Data supplied:
(** Below 1000, [toRomanUpper] returns what the loop builds from the
    three digits of the number, leading zeros included. *)
Definition below_1000_ok (m : Z) : bool :=
  match Numeral.toRomanUpper m with
  | Ok s => String.eqb s (roman_of_digits (m / 100) ((m / 10) mod 10) (m mod 10))
  | Throw _ => false
  end.

Definition below_1000 : list Z := map Z.of_nat (seq 0 1000).

(** On [0, -1, ..., -999], [toRomanUpper] returns a string exactly from
    [-99] up, and otherwise throws a [RangeError]. *)
Definition roman_nonpositive_ok (n : Z) : bool :=
  match Numeral.toRomanUpper n with
  | Ok _ => -99 <=? n
  | Throw RangeError => n <? -99
  | Throw _ => false
  end.

Definition nonpositive_small_range : list Z := map (fun k => - Z.of_nat k) (seq 0 1000).

End RomanParse.

(* ================================================================== *)
(** ** String, array and path utilities of [settings.ts] *)
(* ================================================================== *)

Module Utils.

Import Prefix.
Local Open Scope string_scope.

Definition is_nl (c : ascii) : bool := Ascii.eqb c "010".

Definition nl : string := String "010" EmptyString.

(** [increaseQuoteLevel(content)]: [content.split("\n")], each line
    prefixed with ["> "], joined with ["\n"]. *)
Definition increaseQuoteLevel (content : string) : string :=
  join_str nl (map (fun line => "> " ++ line) (split_on is_nl content)).

(** Greedy whitespace: [\s] repeated as often as it matches. *)
Fixpoint skip_js_space (l : list ascii) : list ascii :=
  match l with
  | c :: r => if is_js_space c then skip_js_space r else l
  | [] => []
  end.

(** One marker: [>] then greedy whitespace. After the greedy
    whitespace the next character is not whitespace, so giving spaces
    back can never let a following [>] match: the greedy reading is the
    only one. *)
Definition quote_marker (l : list ascii) : option (list ascii) :=
  match l with
  | ">"%char :: r => Some (skip_js_space r)
  | _ => None
  end.

(** [k] markers ([>] then greedy whitespace) at the start of [l]. *)
Fixpoint quote_markers (k : nat) (l : list ascii) : option (list ascii) :=
  match k with
  | O => Some l
  | S k' => match quote_marker l with Some r => quote_markers k' r | None => None end
  end.

(** [text.match(quoteSymbolPattern)] for the pattern of [k] markers then
    a group of any characters: the leftmost position where the markers
    match; the last group runs to the first line terminator. *)
Fixpoint quote_exec (k : nat) (l : list ascii) : option (list ascii) :=
  match quote_markers k l with
  | Some r => Some (Callout.until_eol r)
  | None => match l with [] => None | _ :: t => quote_exec k t end
  end.

(** [nodeTextQuoteSymbolTrimmed(node, state, quoteLevel)] on the node's
    text [nodeText(node, state)]: the last group of the match, or
    [undefined]. *)
Definition nodeTextQuoteSymbolTrimmed (text : string) (quoteLevel : nat) : option string :=
  option_map string_of_list_ascii (quote_exec quoteLevel (list_ascii_of_string text)).

(** [p :: ps] with [c] put in front of the current piece [p]. *)
Definition cons_char (c : ascii) (ps : list string) : list string :=
  match ps with p :: ps => String c p :: ps | [] => [String c EmptyString] end.

(** [text.split(/\r?\n/)]: at each position a separator [\r\n] or [\n]
    is tried first. *)
Fixpoint split_lines (l : list ascii) : list string :=
  match l with
  | [] => [EmptyString]
  | c :: r =>
      if Ascii.eqb c "010" then EmptyString :: split_lines r
      else match r with
           | c' :: r' =>
               if Ascii.eqb c "013" && Ascii.eqb c' "010" then EmptyString :: split_lines r'
               else cons_char c (split_lines r)
           | [] => cons_char c (split_lines r)
           end
  end.

(** [splitIntoLines(text)]. *)
Definition splitIntoLines (text : string) : list string := split_lines (list_ascii_of_string text).

(** A relative index of [splice] and [slice]: negative counts from the
    end (floored at 0), and it is capped at the length. *)
Definition relative_index (len : nat) (k : Z) : nat :=
  if (k <? 0)%Z then Z.to_nat (Z.max (Z.of_nat len + k) 0) else Nat.min (Z.to_nat k) len.

(** [array.splice(start, deleteCount, ...items)]: the removed elements
    and the array after the call. *)
Definition splice {A} (arr : list A) (start deleteCount : Z) (items : list A) : list A * list A :=
  let s := relative_index (length arr) start in
  let dc := Nat.min (Z.to_nat deleteCount) (length arr - s) in
  (firstn dc (skipn s arr), (firstn s arr ++ items ++ skipn (s + dc) arr)%list).

Fixpoint indexOf_from {A} `{EqDecision A} (x : A) (l : list A) (i : Z) : Z :=
  match l with
  | [] => -1
  | y :: r => if decide (y = x) then i else indexOf_from x r (i + 1)
  end.

(** [array.indexOf(item)]: [-1] when absent. *)
Definition indexOf {A} `{EqDecision A} (l : list A) (x : A) : Z := indexOf_from x l 0.

(** [removeFrom(item, array)]: [array.splice(array.indexOf(item), 1)];
    the removed elements and the array after the call. *)
Definition removeFrom {A} `{EqDecision A} (item : A) (array : list A) : list A * list A :=
  splice array (indexOf array item) 1 [].

(** [insertAt(array, item, index)]: [array.splice(index, 0, item)]; the
    array after the call. *)
Definition insertAt {A} (array : list A) (item : A) (index : Z) : list A :=
  snd (splice array index 0 [item]).

Fixpoint lastIndexOf_from (c : ascii) (l : list ascii) (i best : Z) : Z :=
  match l with
  | [] => best
  | x :: r => lastIndexOf_from c r (i + 1) (if Ascii.eqb x c then i else best)
  end.

(** [s.lastIndexOf(c)] for a one-character [c]. *)
Definition lastIndexOf (s : string) (c : ascii) : Z :=
  lastIndexOf_from c (list_ascii_of_string s) 0 (-1).

(** [s.slice(start, end)], [end] absent meaning the length. *)
Definition js_slice (s : string) (start : Z) (end_ : option Z) : string :=
  let len := String.length s in
  let from := relative_index len start in
  let to := match end_ with Some e => relative_index len e | None => len end in
  string_of_list_ascii (firstn (to - from) (skipn from (list_ascii_of_string s))).

(** [pathToName(path)]. *)
Definition pathToName (path : string) : string :=
  js_slice path (lastIndexOf path "/" + 1) None.

(** [pathToBaseName(path)]. *)
Definition pathToBaseName (path : string) : string :=
  let name := pathToName path in
  let index := lastIndexOf name "." in
  if (0 <=? index)%Z then js_slice name 0 (Some index) else name.

Record range := { r_from : Z; r_to : Z }.

(** [hasOverlap(range1, range2)]. *)
Definition hasOverlap (range1 range2 : range) : bool :=
  (r_from range1 <=? r_to range2)%Z && (r_from range2 <=? r_to range1)%Z.

(** No character of [s] is a separator. *)
Definition nosep (sep : ascii -> bool) (s : string) : Prop :=
  Forall (fun c => sep c = false) (list_ascii_of_string s).

End Utils.

(* ================================================================== *)
(** ** Files of the vault: [isEqualToOrChildOf], [filterCallback],
    [iterDescendantFiles], [generateBlockID] *)
(* ================================================================== *)

Module Files.

Import Resolve.
Local Open Scope string_scope.

(** Vault entries are unique objects per path, so [==] on them is
    equality of the nodes. *)
Definition afile_eq_dec_def : forall a b : afile, {a = b} + {a <> b}.
Proof.
  fix IH 1. intros [p r q] [p' r' q'].
  destruct (string_dec p p') as [<-|Hp]; [|right; congruence].
  destruct (bool_dec r r') as [<-|Hr]; [|right; congruence].
  destruct q as [x|], q' as [y|].
  - destruct (IH x y) as [<-|Hxy]; [left; reflexivity|right; congruence].
  - right; congruence.
  - right; congruence.
  - left; reflexivity.
Defined.

#[global] Instance afile_eq_dec : EqDecision afile := afile_eq_dec_def.

(** The [while (true)] loop of [isEqualToOrChildOf] from [ancestor]; the
    fuel bounds its turns, [None] when it runs out (the loop has not
    returned). *)
Fixpoint ancestor_loop (fuel : nat) (ancestor : option afile) (file2 : afile) : option bool :=
  match fuel with
  | O => None
  | S f =>
      if decide (ancestor = Some file2) then Some true
      else match ancestor with
           | Some a => if af_is_root a then Some false else ancestor_loop f (af_parent a) file2
           | None => ancestor_loop f None file2
           end
  end.

(** [isEqualToOrChildOf(file1, file2)]. *)
Definition isEqualToOrChildOf (fuel : nat) (file1 file2 : afile) : option bool :=
  if decide (file1 = file2) then Some true
  else if af_is_root file2 then Some true
  else ancestor_loop fuel (af_parent file1) file2.

(** A [TAbstractFile] of the file list: a [TFile] has an extension, a
    [TFolder] has none. *)
Record entry := { e_file : afile; e_extension : option string }.

(** The loop of [filterCallback] over [plugin.excludedFiles]. *)
Fixpoint excluded_loop (fuel : nat) (getAbstractFileByPath : string -> option afile)
    (abstractFile : afile) (paths : list string) : option bool :=
  match paths with
  | [] => Some true
  | path :: rest =>
      match getAbstractFileByPath path with
      | Some file =>
          match isEqualToOrChildOf fuel abstractFile file with
          | Some true => Some false
          | Some false => excluded_loop fuel getAbstractFileByPath abstractFile rest
          | None => None
          end
      | None => excluded_loop fuel getAbstractFileByPath abstractFile rest
      end
  end.

(** [FileSuggestModal.filterCallback(abstractFile)] (modals.ts). *)
Definition filterCallback (fuel : nat) (getAbstractFileByPath : string -> option afile)
    (excludedFiles : list string) (abstractFile : entry) : option bool :=
  if match e_extension abstractFile with Some ext => negb (String.eqb ext "md") | None => false end
  then Some false
  else if af_is_root (e_file abstractFile) then Some false
  else excluded_loop fuel getAbstractFileByPath (e_file abstractFile) excludedFiles.

(** A vault subtree, for [iterDescendantFiles]. *)
Inductive vnode :=
| VFile (path extension : string)
| VFolder (path : string) (children : list vnode).

(** [iterDescendantFiles(file, callback, extension)]: the files passed to
    [callback], in call order. *)
Fixpoint iterDescendantFiles (file : vnode) (extension : option string) : list vnode :=
  match file with
  | VFile _ ext =>
      if match extension with None => true | Some e => String.eqb ext e end then [file] else []
  | VFolder _ children =>
      (fix go (l : list vnode) : list vnode :=
         match l with [] => [] | c :: r => (iterDescendantFiles c extension ++ go r)%list end)
        children
  end.

(** [[...Array(length)].map(() => Math.floor(Math.random() * 16).toString(16))]
    with the values of [Math.floor(Math.random() * 16)] taken from [rnd];
    [None] when [rnd] runs out. *)
Fixpoint draw_id (length : nat) (rnd : list Z) : option (list (option string) * list Z) :=
  match length with
  | O => Some ([], rnd)
  | S k =>
      match rnd with
      | [] => None
      | d :: r =>
          match draw_id k r with
          | Some (parts, rest) => Some (Some (toString_radix d 16) :: parts, rest)
          | None => None
          end
      end
  end.

(** [generateBlockID(cache, length)] with [cache.blocks] given by
    [blocks] ([None] when absent); the fuel bounds the turns of the
    [while (true)] loop. *)
Fixpoint generateBlockID (fuel : nat) (blocks : option (gset string)) (length : nat)
    (rnd : list Z) : option string :=
  match fuel with
  | O => None
  | S f =>
      match draw_id length rnd with
      | None => None
      | Some (parts, rest) =>
          let id := join EmptyString parts in
          match blocks with
          | Some b => if bool_decide (id ∈ b) then generateBlockID f blocks length rest else Some id
          | None => Some id
          end
      end
  end.

(** Every node of the parent chain of [a] is the root exactly when it has
    no parent: the chain ends in the root folder, and only there. *)
Definition chain_wf (a : afile) : Prop :=
  forall x, In x (parent_chain a) -> (af_is_root x = true <-> af_parent x = None).

(** The characters [0-9a-f] that [toString(16)] prints for one digit. *)
Definition is_hex_char (c : ascii) : bool :=
  let n := nat_of_ascii c in ((48 <=? n) && (n <=? 57) || (97 <=? n) && (n <=? 102))%nat.

End Files.

Module CalloutRead.

Import Callout.

(** [readTheoremCalloutSettings(line)]. *)
Definition readTheoremCalloutSettings (parse : string -> option json) (line : string)
  : js_result (option json) :=
  let! r := readTheoremCalloutSettingsAndTitle parse line in Ok (option_map fst r).

(** [readTheoremCalloutTitle(line)]. *)
Definition readTheoremCalloutTitle (parse : string -> option json) (line : string)
  : js_result (option string) :=
  let! r := readTheoremCalloutSettingsAndTitle parse line in Ok (option_map snd r).

End CalloutRead.

(** A small vault: the root folder, a folder [a] and a note [a/b.md]. *)
Module FilesExample.
Import Resolve Files.
Local Open Scope string_scope.

Definition vault_root : afile := AFile "/" true None.
Definition folder_a : afile := AFile "a" false (Some vault_root).
Definition note_b : afile := AFile "a/b.md" false (Some folder_a).

Definition get_by_path (path : string) : option afile :=
  if String.eqb path "a" then Some folder_a
  else if String.eqb path "a/b.md" then Some note_b
  else if String.eqb path "/" then Some vault_root else None.

Definition tree : vnode :=
  VFolder "a" [VFile "a/b.md" "md"; VFile "a/c.png" "png"; VFolder "a/d" [VFile "a/d/e.md" "md"]].

End FilesExample.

What to do: Report each line in the data that holds the word "reflexivity".

Written response:
  - destruct (IH x y) as [<-|Hxy]; [left; reflexivity|right; congruence].
  - left; reflexivity.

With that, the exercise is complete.